Sailor breaks record for consecutive squats

Leading Seaman Kris Winther

Leading Seaman Kris Winther set a new world record by performing 5,200 consecutive air squats over four and a half hours on Dec. 20 at Victoria’s Delta Hotels by Marriott Victoria Ocean Pointe Resort. The previous record was 5,135. LS Winther, 36, accomplished the feat for his charitable organization Vets for a Cure in benefit of BC Children’s Hospital. Photo courtesy of Base Public Affairs

Rodney Venis, Base Public Affairs Office ~

On his attempt to break the world record for consecutive air squats, Leading Seaman Kris Winther said it would end one of two ways: he would either pass out from the pain or he would finish.

Turns out he did both.

Five days before Christmas, the sailor embarked on his amazing feat on the grounds of the Delta Hotel.  

As he approached the 3,000 mark of the joint-bending exercise, the sleeves used to protect his knees cut off circulation to his legs. His muscles seized and he started to black out. His record-setting goal of 5,135 squats appeared distant.

“I was in the most pain I’ve ever been in my entire life,” said LS Winther. “I was coming in and out of consciousness and my friend had to stand behind me and keep catching me.”

Even for onlookers there to witness the feat, and those cheering him on in a live stream on Facebook, it was an exercise in pain and endurance.

They watched him fall repeatedly, clutching his leg, dance about, and scream in frustration. Anything to coax another squat from his agonized body.

But most of the time he went down and got back up, for four-and-a-half hours, reaching 5,200 squats to set a new world record and support a charitable cause.

In addition to months of training and thousands of squats leading up to his December feat, LS Winther set up the charitable organization Vets for a Cure and dedicated much of his record-setting attempt to supporting BC Children’s Hospital through a fundraiser.
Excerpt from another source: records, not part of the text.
(** Replication makes the logs agree.  When a follower accepts the request
    that a leader builds for it, the two logs have equal terms at every index
    from the request's previous index to the end of the leader's log, and every
    index that becomes committed on the follower above the previous index is
    committed on the leader with the same term. *)
Theorem accepted_append_matches_leader leader peerID args n n' reply :
  log_wf (log leader) -> is_u64 (lastIndexLocked (log leader) + 2)%N ->
  (1 <= default 0 (nextIndexOf leader peerID) <= lastIndexLocked (log leader) + 1)%N ->
  (commitIndex leader <= lastIndexLocked (log leader))%N ->
  buildAppendEntries leader peerID = Some args ->
  log_wf (log n) -> (lastIncludedIndex (log n) <= ae_PrevLogIndex args)%N ->
  AppendEntries args n = (n', reply) -> aer_Success reply = true ->
  (forall i, (0 < i)%N -> (ae_PrevLogIndex args <= i <= lastIndexLocked (log leader))%N ->
     term_at (log n') i = term_at (log leader) i) /\
  (forall i, (0 < i)%N -> (ae_PrevLogIndex args <= i)%N -> (commitIndex n < i <= commitIndex n')%N ->
     (i <= commitIndex leader)%N /\ term_at (log n') i = term_at (log leader) i).
Proof.
  intros Hwl Hul Hnext Hcl Hb Hwf Hinc E Hok.
  destruct (buildAppendEntries_spec _ _ _ Hwl Hul Hb Hnext) as (Hreq & Hlen & Hprev & Hents & Hlc & Ht).
  destruct (AppendEntries_effect args n n' reply Hwf Hreq Hinc E Hok)
    as (Hp & Hrec & Hcommit & _). pose proof Hrec as (_ & _ & _ & Hagree & _).
  assert (forall i, (0 < i)%N -> (ae_PrevLogIndex args <= i <= lastIndexLocked (log leader))%N ->
     term_at (log n') i = term_at (log leader) i) as Hmatch.
  { intros i Hi0 Hi. destruct (decide (i = ae_PrevLogIndex args)) as [->|Hne].
    - unfold term_at at 1. rewrite (reconciles_low _ _ _ _ _ Hrec) by lia. change (term_at (log n) (ae_PrevLogIndex args) =
        term_at (log leader) (ae_PrevLogIndex args)). rewrite Hp, Hprev by lia. done.
    - destruct (lookup_lt_is_Some_2 (ae_Entries args) (N.to_nat (i - ae_PrevLogIndex args - 1)))
        as [e He]; [lia|].
      assert (le_Index e = i) as Hei by (rewrite (proj1 Hreq _ _ He); lia).
      rewrite Forall_forall in Hagree. assert (e ∈ ae_Entries args) as Hin
        by (apply list_elem_of_lookup; eauto).
      rewrite <- Hei. rewrite (Hagree e Hin). unfold term_at. by rewrite (Hents e Hin). }
  split; [exact Hmatch|]. intros i Hi0 Hi Hc. rewrite Hcommit in Hc. unfold followerCommit in Hc.
  rewrite Hlc in Hc. destruct (N.ltb_spec (commitIndex n) (commitIndex leader)); [|lia].
  split; [lia|]. apply Hmatch; lia.
Qed.

End Matching.

(** ** A read heartbeat commits a conflicting entry *)

(** Node a was elected leader of term 2 with the log [1@1], so [nextIndex] of b
    is 2; it then committed its entry 2@2 with node c.  Node b still holds the
    entry 2@1 of an earlier leader. *)
Definition read_leader : RaftNode MemoryStorage :=
  let p := mkPersistent 2 "a" (mkMembership (mkConfiguration ["a"; "b"; "c"]) None) in
  let es := [mkLogEntry 1 1 [x00]; mkLogEntry 2 2 [x02]] in
  mkRaftNode "a"
    (mkState p (mkVolatile 2 2) (mkLeaderState {["b" := 2%N; "c" := 3%N]} {["b" := 0%N; "c" := 2%N]})
       {["a"; "c"]} Leader "a")
    (mkLog es 0 0) (mkMemoryStorage p es None) true ["b"; "c"] [] None 0 10 false false 0 1 true.

Definition stale_follower : RaftNode MemoryStorage :=
  sample_node "b" Follower [mkLogEntry 1 1 [x00]; mkLogEntry 2 1 [x01]].

(** A [ReadIndex] heartbeat can commit the wrong entry.  The heartbeat to b
    carries no entries, its previous entry 1@1 matches, and [AppendEntries] moves
    the commit index to the last index of b's log: b accepts, commits and
    delivers its stale entry 2@1, while the leader has committed 2@2. *)
Theorem readIndex_heartbeat_commits_conflict :
  exists args n' reply,
    readIndexRequest (currentTerm read_leader) (commitIndex read_leader) "b" read_leader = Ok args /\
    AppendEntries args stale_follower = (n', reply) /\ aer_Success reply = true /\
    commitIndex n' = 2%N /\ commitIndex read_leader = 2%N /\
    term_at (log n') 2 = Some 1%N /\ term_at (log read_leader) 2 = Some 2%N /\
    applyCh n' = [mkLogEntry 2 1 [x01]].
Proof.
  eexists _, _, _. split; [vm_compute; reflexivity|]. split; [vm_compute; reflexivity|].
  split_and!; vm_compute; reflexivity.
Qed.

(** ** Witnesses *)

(** Both peers acknowledge. *)
Definition all_ack : Transport unit :=
  mkTransport unit
    (fun w p args => (w, Err (Msg "unreachable")))
    (fun w p args => (w, Err (Msg "unreachable")))
    (fun w p args => (w, Ok (mkAppendEntriesReply (ae_Term args) p true)))
    (fun w p args => (w, Err (Msg "unreachable"))).

Lemma readIndex_confirms_leadership_witness :
  exists Q, membershipHasQuorum (membership read_leader) Q = true /\
    forall p, p ∈ Q -> p = "a" \/ acked all_ack 2 p.
Proof.
  destruct (readIndex_confirms_leadership all_ack tt read_leader tt read_leader 2)
    as (_ & _ & _ & _ & HQ); [vm_compute; reflexivity|exact HQ].
Defined.

(** The read started in term 1; the node has since voted in term 3. *)
Lemma readIndex_can_lower_term_witness :
  exists n' r, readIndexHandle (membership sample_voter) 1 1 {["a"]} "b"
      (Ok (mkAppendEntriesReply 2 "b" false)) sample_voter = (n', Return r) /\
    (currentTerm n' < 3)%N /\ votedFor n' = "" /\ role n' = Follower.
Proof.
  apply (readIndex_can_lower_term (membership sample_voter) 1 1 {["a"]} "b"
    (mkAppendEntriesReply 2 "b" false) sample_voter (MemoryStorage_persists _ _)); vm_compute; done.
Defined.

(** The leader replicates entry 2 to b, which replaces the stale one. *)
Lemma accepted_append_matches_leader_witness :
  exists args n' reply, buildAppendEntries read_leader "b" = Some args /\
    AppendEntries args stale_follower = (n', reply) /\
    forall i, (0 < i)%N -> (1 <= i <= 2)%N -> term_at (log n') i = term_at (log read_leader) i.
Proof.
  set (args := mkAppendEntriesArgs 2 "a" 1 1 [mkLogEntry 2 2 [x02]] 2).
  exists args, (fst (AppendEntries args stale_follower)), (snd (AppendEntries args stale_follower)).
  split; [vm_compute; reflexivity|]. split; [vm_compute; reflexivity|].
  destruct (accepted_append_matches_leader read_leader "b" args stale_follower
    (fst (AppendEntries args stale_follower)) (snd (AppendEntries args stale_follower)))
    as [Hm _]; [solve_log_wf|vm_compute; done|vm_compute; done|vm_compute; done|vm_compute; reflexivity|
      solve_log_wf|vm_compute; done|vm_compute; reflexivity|vm_compute; reflexivity|exact Hm].
Defined.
“Essentially I called it Vets for a Cure because I’m not looking for one specific cure,” he said. “It’s helping a whole lot of people in a whole lot of different aspects. Sometimes a cure is just a smile, or sometimes a cure is just support.”

For the event he wore a T-shirt given to him by the parents of his friend Private Tyler William Todd. Pte Todd, 26, died April 11, 2010, in Afghanistan while serving with the 1st Battalion, Princess Patricia’s Canadian Light Infantry (PPCLI).

The back of the T-shirt bore the words son, brother, friend, firefighter, and soldier.

“Today, me and another one of my friends, it’s the first time we’re wearing the T-shirt,” said LS Winther.

For the first seven years of his 11-year military career, LS Winther served as a member of the PPCLI and deployed twice to Afghanistan. He said he struggled with “survivor’s syndrome” when he returned home.

“I stepped on an improvised explosive device when I was in Afghanistan, and one person in front of me passed away, my sergeant, the greatest man I ever knew. I end up living and ever since that day I was wondering why? Why did I get chosen to live?”

That question, and struggles with post-traumatic stress disorder (PTSD), formed part of LS Winther’s motivation for setting the air squats world record. He hopes the accomplishment raises awareness of those affected by PTSD.

“I also did this for my three-year-old daughter. She is healthy, but I don’t know what I would do if anything bad ever happened to her.”

His three-year-old daughter Francesca made a few squats of her own alongside her father.